(** * The video generation pipeline of [backend/server.py]

    A shallow embedding of [create_ken_burns_effect],
    [create_video_from_images] and the [generate_video] route, with the
    properties of the pipeline and of the job life cycle proved on it.

    Conventions of the embedding.
    - Python numbers are integers or binary64 floats ([pynum]); float
      arithmetic is that of IEEE 754, with its infinities and its NaN, as
      the Standard Library's [SpecFloat] defines it.  The clip duration,
      the result of one true division, is kept as the exact quotient it
      rounds from ([Q]); wherever the code computes with it, its binary64
      value [float_of_Q] is what enters the computation.
    - The outside world (file system, PIL, the ffmpeg executable, the
      temporary directory allocator) is an arbitrary deterministic
      machine: a state of an arbitrary type together with one oracle per
      library call.  Every theorem quantifies over all such machines.
    - The MongoDB collection is an in-memory list of documents whose
      operations always succeed.
    - Exceptions are values; a Python [try ... except Exception] is
      [try_except].  Output of [print] is not modelled. *)

From Stdlib Require Import ZArith QArith Ascii String List Lia SpecFloat.
From stdpp Require Import base option list gmap sets strings pretty.

Local Open Scope Z_scope.
Local Open Scope string_scope.
Local Open Scope list_scope.

(** ** Data model *)

Module VideoProject.
(** [class VideoProject(BaseModel)] *)
Record t : Type := Build {
  id : string;
  name : string;
  images : list string;          (* base64 encoded images *)
  duration : Z;                  (* seconds *)
  music_file : option string;
  logo_file : option string;
  logo_opacity : Q;
  resolution : string;
  created_at : Z;
  video_url : option string;
  status : string                (* draft, processing, completed, failed *)
}.

Definition set_status (s : string) (p : t) : t :=
  Build (id p) (name p) (images p) (duration p) (music_file p) (logo_file p)
        (logo_opacity p) (resolution p) (created_at p) (video_url p) s.

Definition set_video_url (u : string) (p : t) : t :=
  Build (id p) (name p) (images p) (duration p) (music_file p) (logo_file p)
        (logo_opacity p) (resolution p) (created_at p) (Some u) (status p).

Definition set_logo_opacity (o : Q) (p : t) : t :=
  Build (id p) (name p) (images p) (duration p) (music_file p) (logo_file p)
        o (resolution p) (created_at p) (video_url p) (status p).
End VideoProject.

(** Exceptions that reach an [except Exception] clause. *)
Inductive exn : Type :=
  | Exception (msg : string)
  | HTTPException (status_code : Z) (detail : string)
  | BinasciiError            (* base64.b64decode on malformed input *)
  | OSError                  (* open / write / mkdtemp / rmtree *)
  | UnidentifiedImageError   (* PIL.Image.open *)
  | FfmpegError              (* ffmpeg.Error raised by run *)
  | ZeroDivisionError
  | IndexError
  | ValueError               (* int() of a NaN *)
  | OverflowError.           (* int() of an infinity, float() of a huge int *)

(** *** ffmpeg-python stream graphs *)

Inductive value : Type :=
  | VStr (s : string)
  | VInt (z : Z)
  | VFloat (q : Q).

Definition kwargs : Type := list (string * value).

#[warnings="-register-all"]
Inductive stream : Type :=
  | ff_input (filename : string) (kw : kwargs)
  | ff_filter (ins : list stream) (filter_name : string) (args : list value) (kw : kwargs)
  | ff_overlay (main over : stream) (kw : kwargs)
  | ff_audio (s : stream)
  | ff_output (ins : list stream) (filename : string) (kw : kwargs)
  | ff_overwrite_output (s : stream).

(** One invocation of the ffmpeg executable: [ffmpeg.run(stream, ...)]. *)
Record ffcmd : Type := FfCmd {
  cmd_stream : stream;
  cmd_overwrite_output : bool;
  cmd_quiet : bool
}.

(** The file an output node writes. *)
Fixpoint output_file (s : stream) : option string :=
  match s with
  | ff_output _ f _ => Some f
  | ff_overwrite_output s' => output_file s'
  | _ => None
  end.

(** The filters applied on the way from the inputs to the output, outermost
    last, along the first input of every node. *)
Fixpoint filter_chain (s : stream) : list (string * list value * kwargs) :=
  match s with
  | ff_input _ _ => []
  | ff_filter ins n a kw =>
      match ins with
      | s' :: _ => (filter_chain s' ++ [(n, a, kw)])%list
      | [] => [(n, a, kw)]
      end
  | ff_overlay m _ kw => (filter_chain m ++ [("overlay", [], kw)])%list
  | ff_audio s' => filter_chain s'
  | ff_output ins _ _ =>
      match ins with
      | s' :: _ => filter_chain s'
      | [] => []
      end
  | ff_overwrite_output s' => filter_chain s'
  end.

(** ** Python helpers *)

(** A Python number: an [int] or a binary64 [float]. *)
Inductive pynum : Type :=
  | PyInt (z : Z)
  | PyFloat (f : spec_float).

(** The value or the exception of a computation without effects. *)
Inductive result (A : Type) : Type :=
  | Ok (a : A)
  | Error (e : exn).

Arguments Ok {A}.
Arguments Error {A}.

(** [float(z)] where it is defined: the nearest binary64. *)
Definition float_of_Z (z : Z) : spec_float := binary_normalize 53 1024 z 0 false.

(** The binary64 nearest to a rational: what a decimal literal denotes and
    what the true division of two integers returns. *)
Definition float_of_Q (q : Q) : spec_float :=
  match Qnum q with
  | Z0 => S754_zero false
  | Zpos m => SFdiv 53 1024 (S754_finite false m 0) (S754_finite false (Qden q) 0)
  | Zneg m => SFdiv 53 1024 (S754_finite true m 0) (S754_finite false (Qden q) 0)
  end.

(** [int(f)] on a float: truncation toward zero; a NaN and the infinities
    raise. *)
Definition py_int_float (f : spec_float) : result Z :=
  match f with
  | S754_nan => Error ValueError
  | S754_infinity _ => Error OverflowError
  | S754_zero _ => Ok 0
  | S754_finite s m e =>
      Ok (if s then - Z.shiftl (Z.pos m) e else Z.shiftl (Z.pos m) e)
  end.

(** [int(x)] *)
Definition py_int (x : pynum) : result Z :=
  match x with
  | PyInt z => Ok z
  | PyFloat f => py_int_float f
  end.

(** [a * x] for an [int] [a]: exact on integers; on a float, [a] is
    converted first, which raises when it is too large. *)
Definition py_mul_int (a : Z) (x : pynum) : result pynum :=
  match x with
  | PyInt z => Ok (PyInt (a * z))
  | PyFloat f =>
      match float_of_Z a with
      | S754_infinity _ => Error OverflowError
      | fa => Ok (PyFloat (SFmul 53 1024 fa f))
      end
  end.

(** [int(a * x)] *)
Definition py_int_mul (a : Z) (x : pynum) : result Z :=
  match py_mul_int a x with
  | Ok y => py_int y
  | Error e => Error e
  end.

(** An f-string, as its literal parts and the numbers it formats. *)
Inductive fpart : Type :=
  | Lit (s : string)
  | Num (x : pynum).

(** [f"scale={int(width*zoom_start)}:{int(height*zoom_start)}"] (line 79) *)
Definition zoom_filter_of (width height : Z) (zoom_start : pynum) : result (list fpart) :=
  match py_int_mul width zoom_start with
  | Ok a =>
      match py_int_mul height zoom_start with
      | Ok b => Ok [Lit "scale="; Num (PyInt a); Lit ":"; Num (PyInt b)]
      | Error e => Error e
      end
  | Error e => Error e
  end.

(** [int(duration*30)] (line 87), on the binary64 value of the duration. *)
Definition frames_of (duration : Q) : result Z :=
  py_int_float (SFmul 53 1024 (float_of_Q duration) (float_of_Z 30)).

(** [str(i)] on an int. *)
Definition py_str_int (z : Z) : string := pretty z.

Fixpoint ends_with_sep (s : string) : bool :=
  match s with
  | EmptyString => false
  | String c EmptyString => bool_decide (c = "/"%char)
  | String _ s' => ends_with_sep s'
  end.

(** [os.path.join(a, b)] (posixpath). *)
Definition os_path_join (a b : string) : string :=
  if String.prefix "/" b then b
  else if bool_decide (a = "") || ends_with_sep a then a +:+ b
  else a +:+ "/" +:+ b.

(** ** The world the server runs in *)

(** The library calls whose result is not determined by the program: each is
    an oracle over a state [X] of the outside world. *)
Record Env (X : Type) : Type := MkEnv {
  (** [tempfile.mkdtemp()]: the new directory, or [None] for [OSError] *)
  env_mkdtemp : X → option string * X;
  (** [base64.b64decode(s)]: the bytes, or [None] for [binascii.Error] *)
  env_b64decode : string → option string;
  (** [open(path, 'wb')] followed by [f.write(data)]: [false] for [OSError] *)
  env_write : string → string → X → bool * X;
  (** [Image.open(path).size]: [None] when PIL cannot read the file *)
  env_image_size : string → X → option (Z * Z) * X;
  (** running the ffmpeg executable: the bytes of the output file, or [None]
      for [ffmpeg.Error] *)
  env_ffmpeg : ffcmd → X → option string * X;
  (** [shutil.rmtree(path)]: [false] for [OSError] *)
  env_rmtree : string → X → bool * X;
  (** [str(OUTPUT_DIR / name)] of pathlib *)
  env_output_path : string → string;
  (** [str(e)] on an exception *)
  env_str_exn : exn → string
}.
(** [nx.is_eulerian(G)] for an undirected graph:
    [all(d % 2 == 0 for _, d in G.degree()) and nx.is_connected(G)]. *)
Definition is_eulerian (G : Graph) : outcome bool :=
  if forallb (λ p, Nat.even (degree p.1 p.2)) G then is_connected G
  else Return false.

End nx.

(** ** NumPy *)

Module np.

(** An integer index into an axis of length [n]: negative indices count
    from the end, anything else out of range is an [IndexError]. *)
Definition index (n : nat) (i : Z) : option nat :=
  if decide (0 ≤ i < Z.of_nat n) then Some (Z.to_nat i)
  else if decide (- Z.of_nat n ≤ i < 0) then Some (Z.to_nat (Z.of_nat n + i))
  else None.

(** [a[i]] *)
Definition getitem {A} (a : list A) (i : Z) : option A :=
  index (length a) i ≫= λ k, a !! k.

(** [a[i] = x] *)
Definition setitem {A} (a : list A) (i : Z) (x : A) : option (list A) :=
  (λ k, <[k:=x]> a) <$> index (length a) i.

(** [F[i][j] = x] on a two-dimensional array: [F[i]] is a view. *)
Definition setitem2 (F : list (list Z)) (i j : Z) (x : Z)
  : option (list (list Z)) :=
  row ← getitem F i; row' ← setitem row j x; setitem F i row'.

(** [row.any()] *)
Definition any (row : list Z) : bool := existsb (λ x, negb (x =? 0)) row.

(** [np.nonzero(row)[0]]: the indices of the non-zero entries, in order. *)
Fixpoint nonzero_from (i : Z) (row : list Z) : list Z :=
  match row with
  | [] => []
  | x :: row' =>
      if decide (x = 0) then nonzero_from (i + 1) row'
      else i :: nonzero_from (i + 1) row'
  end.

Definition nonzero (row : list Z) : list Z := nonzero_from 0 row.

End np.

(** ** The circuit builders

    In the three loops the Python list [stack] is kept with its top (the
    end of the Python list) at the head; [circuit] is kept as it is. Each
    builder returns its outcome together with the caller's graph as the call
    leaves it. *)

Fixpoint loop_1 (fuel : nat) (G : Graph) (stack circuit : list Z)
  : outcome (option (list Z)) * Graph :=
  match fuel with
  | O => (OutOfFuel, G)
  | S fuel' =>
      match stack with
      | [] => (Return (Some circuit), G)
      | current_vertex :: rest =>
          match nx.edges_at G current_vertex with
          | None => (Raise NetworkXError, G)
          | Some F =>
              match last F with
              | Some e =>
                  match nx.remove_edge G e.1 e.2 with
                  | (Return _, G') => loop_1 fuel' G' (e.2 :: stack) circuit
                  | (Raise ex, G') => (Raise ex, G')
                  | (OutOfFuel, G') => (OutOfFuel, G')
                  end
              | None => loop_1 fuel' G rest (circuit ++ [current_vertex])
              end
          end
      end
  end.

Definition Eulerian_circuit_1 (fuel : nat) (G : Graph)
  : outcome (option (list Z)) * Graph :=
  match nx.is_eulerian G with
  | Return true => loop_1 fuel G [0] []
  | Return false => (Return None, G)
  | Raise e => (Raise e, G)
  | OutOfFuel => (OutOfFuel, G)
  end.

Fixpoint loop_2 (fuel : nat) (F : list (list Z)) (stack circuit : list Z)
  : outcome (option (list Z)) :=
  match fuel with
  | O => OutOfFuel
  | S fuel' =>
      match stack with
      | [] => Return (Some circuit)
      | current_vertex :: rest =>
          match np.getitem F current_vertex with
          | None => Raise IndexError
          | Some row =>
              if np.any row then
                match np.nonzero row with
                | [] => Raise IndexError
                | edge :: _ =>
                    match np.setitem2 F current_vertex edge 0 with
                    | None => Raise IndexError
                    | Some F1 =>
                        match np.setitem2 F1 edge current_vertex 0 with
                        | None => Raise IndexError
                        | Some F2 => loop_2 fuel' F2 (edge :: stack) circuit
                        end
                    end
                end
              else loop_2 fuel' F rest (circuit ++ [current_vertex])
          end
      end
  end.

(** The message that variant 2 prints before it returns [None] is no part
    of the outcome. *)
Definition Eulerian_circuit_2 (fuel : nat) (G : Graph)
  : outcome (option (list Z)) * Graph :=
  match nx.is_eulerian G with
  | Return true => (loop_2 fuel (nx.adjacency_matrix G) [0] [], G)
  | Return false => (Return None, G)
  | Raise e => (Raise e, G)
  | OutOfFuel => (OutOfFuel, G)
  end.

**TRY IT**
The response should hold exactly the lines starting at the line with "A shallow embedding" and ending at the line with "- Python numbers", and no other line of the material above.

**ANSWER TO THIS TASK**
    A shallow embedding of [create_ken_burns_effect],
    [create_video_from_images] and the [generate_video] route, with the
    properties of the pipeline and of the job life cycle proved on it.

    Conventions of the embedding.
    - Python numbers are integers or binary64 floats ([pynum]); float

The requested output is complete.